# EXERCISE PROMPT
Look for "mkAllow" in the material below and show each line that contains it.
◆ ◆ ◆
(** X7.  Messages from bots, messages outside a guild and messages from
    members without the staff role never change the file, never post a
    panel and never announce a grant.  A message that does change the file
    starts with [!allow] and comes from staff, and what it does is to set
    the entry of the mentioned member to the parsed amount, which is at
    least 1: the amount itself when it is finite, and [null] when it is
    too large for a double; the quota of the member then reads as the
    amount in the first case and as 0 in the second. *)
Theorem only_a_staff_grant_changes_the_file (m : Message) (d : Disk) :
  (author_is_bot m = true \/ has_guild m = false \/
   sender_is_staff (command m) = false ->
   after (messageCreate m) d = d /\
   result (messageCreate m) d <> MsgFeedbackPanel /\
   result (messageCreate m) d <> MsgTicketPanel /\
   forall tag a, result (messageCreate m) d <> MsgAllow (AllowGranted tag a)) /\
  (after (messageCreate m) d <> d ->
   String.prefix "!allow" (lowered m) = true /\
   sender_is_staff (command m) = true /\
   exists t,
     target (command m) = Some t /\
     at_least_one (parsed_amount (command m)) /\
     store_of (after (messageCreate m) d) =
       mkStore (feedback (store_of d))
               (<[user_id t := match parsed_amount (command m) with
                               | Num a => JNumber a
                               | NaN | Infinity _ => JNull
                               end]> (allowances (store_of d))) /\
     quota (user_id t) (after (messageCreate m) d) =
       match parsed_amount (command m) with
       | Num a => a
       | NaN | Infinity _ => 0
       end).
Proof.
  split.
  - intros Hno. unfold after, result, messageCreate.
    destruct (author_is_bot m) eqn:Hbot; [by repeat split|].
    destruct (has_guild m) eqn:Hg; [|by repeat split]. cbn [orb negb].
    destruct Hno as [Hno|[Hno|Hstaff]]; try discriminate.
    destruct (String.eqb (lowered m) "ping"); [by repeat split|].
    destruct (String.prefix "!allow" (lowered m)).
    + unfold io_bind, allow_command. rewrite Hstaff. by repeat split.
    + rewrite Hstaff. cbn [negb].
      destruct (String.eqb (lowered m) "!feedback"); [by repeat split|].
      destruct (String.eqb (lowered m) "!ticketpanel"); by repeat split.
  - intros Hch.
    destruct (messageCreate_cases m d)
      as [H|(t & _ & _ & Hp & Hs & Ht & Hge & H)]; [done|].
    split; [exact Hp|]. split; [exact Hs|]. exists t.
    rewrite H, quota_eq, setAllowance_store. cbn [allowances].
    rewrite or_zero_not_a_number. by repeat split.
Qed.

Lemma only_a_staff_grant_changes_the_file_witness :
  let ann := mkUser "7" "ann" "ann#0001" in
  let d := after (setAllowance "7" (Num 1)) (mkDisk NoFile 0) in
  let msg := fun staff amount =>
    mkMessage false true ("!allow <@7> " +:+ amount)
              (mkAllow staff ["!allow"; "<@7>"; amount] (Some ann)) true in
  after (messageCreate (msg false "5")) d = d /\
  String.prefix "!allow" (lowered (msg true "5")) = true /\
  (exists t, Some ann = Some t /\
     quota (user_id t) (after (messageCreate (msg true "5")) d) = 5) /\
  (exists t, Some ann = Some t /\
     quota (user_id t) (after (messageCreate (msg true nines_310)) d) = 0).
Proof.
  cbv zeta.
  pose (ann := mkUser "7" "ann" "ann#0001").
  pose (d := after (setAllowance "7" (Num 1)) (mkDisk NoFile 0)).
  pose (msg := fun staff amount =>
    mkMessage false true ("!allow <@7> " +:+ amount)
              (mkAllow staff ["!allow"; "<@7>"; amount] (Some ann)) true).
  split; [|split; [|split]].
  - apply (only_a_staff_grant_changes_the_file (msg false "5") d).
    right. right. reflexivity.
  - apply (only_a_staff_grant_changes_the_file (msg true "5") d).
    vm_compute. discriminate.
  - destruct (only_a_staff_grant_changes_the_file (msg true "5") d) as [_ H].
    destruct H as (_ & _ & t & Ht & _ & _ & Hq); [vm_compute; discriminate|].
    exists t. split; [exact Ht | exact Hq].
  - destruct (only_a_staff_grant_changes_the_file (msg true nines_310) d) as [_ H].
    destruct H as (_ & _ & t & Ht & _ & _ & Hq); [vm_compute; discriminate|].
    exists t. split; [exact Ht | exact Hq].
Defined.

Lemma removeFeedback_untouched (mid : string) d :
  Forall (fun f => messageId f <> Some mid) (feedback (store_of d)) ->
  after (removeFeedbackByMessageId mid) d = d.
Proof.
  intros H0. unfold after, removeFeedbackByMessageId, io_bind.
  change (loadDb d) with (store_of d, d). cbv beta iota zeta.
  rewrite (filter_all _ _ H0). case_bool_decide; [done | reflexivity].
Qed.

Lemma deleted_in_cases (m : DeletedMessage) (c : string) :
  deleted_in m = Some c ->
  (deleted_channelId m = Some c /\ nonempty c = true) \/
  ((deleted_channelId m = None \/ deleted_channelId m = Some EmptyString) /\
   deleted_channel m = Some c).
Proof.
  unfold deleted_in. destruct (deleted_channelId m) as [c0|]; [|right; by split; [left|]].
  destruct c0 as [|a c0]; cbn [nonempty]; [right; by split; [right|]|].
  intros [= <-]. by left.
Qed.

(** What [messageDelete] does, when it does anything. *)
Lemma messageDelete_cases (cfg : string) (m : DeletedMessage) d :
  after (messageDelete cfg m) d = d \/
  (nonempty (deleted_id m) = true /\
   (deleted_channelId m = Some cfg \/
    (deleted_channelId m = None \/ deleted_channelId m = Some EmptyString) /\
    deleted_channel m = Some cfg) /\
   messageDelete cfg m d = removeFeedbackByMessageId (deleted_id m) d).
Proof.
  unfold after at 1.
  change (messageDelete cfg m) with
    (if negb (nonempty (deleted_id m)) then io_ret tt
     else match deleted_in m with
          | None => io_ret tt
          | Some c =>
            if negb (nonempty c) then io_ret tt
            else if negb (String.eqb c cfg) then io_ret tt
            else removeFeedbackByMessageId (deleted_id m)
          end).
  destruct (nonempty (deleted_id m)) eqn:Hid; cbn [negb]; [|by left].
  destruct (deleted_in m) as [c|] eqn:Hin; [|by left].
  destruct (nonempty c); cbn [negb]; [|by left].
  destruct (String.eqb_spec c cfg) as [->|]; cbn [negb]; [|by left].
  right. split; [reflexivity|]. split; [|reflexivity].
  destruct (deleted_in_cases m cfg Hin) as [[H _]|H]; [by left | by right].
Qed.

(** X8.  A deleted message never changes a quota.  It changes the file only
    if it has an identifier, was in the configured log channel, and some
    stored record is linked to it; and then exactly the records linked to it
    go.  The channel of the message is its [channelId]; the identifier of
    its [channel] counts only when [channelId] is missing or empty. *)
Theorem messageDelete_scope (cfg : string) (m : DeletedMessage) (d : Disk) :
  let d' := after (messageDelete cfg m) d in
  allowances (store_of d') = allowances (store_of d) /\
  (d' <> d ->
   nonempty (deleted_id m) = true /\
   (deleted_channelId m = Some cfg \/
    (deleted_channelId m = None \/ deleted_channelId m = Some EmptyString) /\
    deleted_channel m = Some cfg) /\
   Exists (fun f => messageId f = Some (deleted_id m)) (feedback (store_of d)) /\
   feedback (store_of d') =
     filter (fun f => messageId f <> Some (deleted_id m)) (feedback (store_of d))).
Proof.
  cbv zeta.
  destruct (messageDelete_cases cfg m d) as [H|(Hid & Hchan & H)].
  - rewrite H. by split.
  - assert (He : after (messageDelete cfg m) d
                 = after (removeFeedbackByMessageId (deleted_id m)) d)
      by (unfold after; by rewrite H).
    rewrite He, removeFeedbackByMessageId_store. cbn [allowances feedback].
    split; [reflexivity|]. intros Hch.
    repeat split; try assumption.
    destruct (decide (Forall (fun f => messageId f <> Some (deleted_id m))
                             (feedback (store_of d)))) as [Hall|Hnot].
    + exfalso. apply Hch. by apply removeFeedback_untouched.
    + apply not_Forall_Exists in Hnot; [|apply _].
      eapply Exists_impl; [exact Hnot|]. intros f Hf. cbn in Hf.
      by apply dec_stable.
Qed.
◆ ◆ ◆
# REPLY TO THE EXERCISE
              (mkAllow staff ["!allow"; "<@7>"; amount] (Some ann)) true in
              (mkAllow staff ["!allow"; "<@7>"; amount] (Some ann)) true).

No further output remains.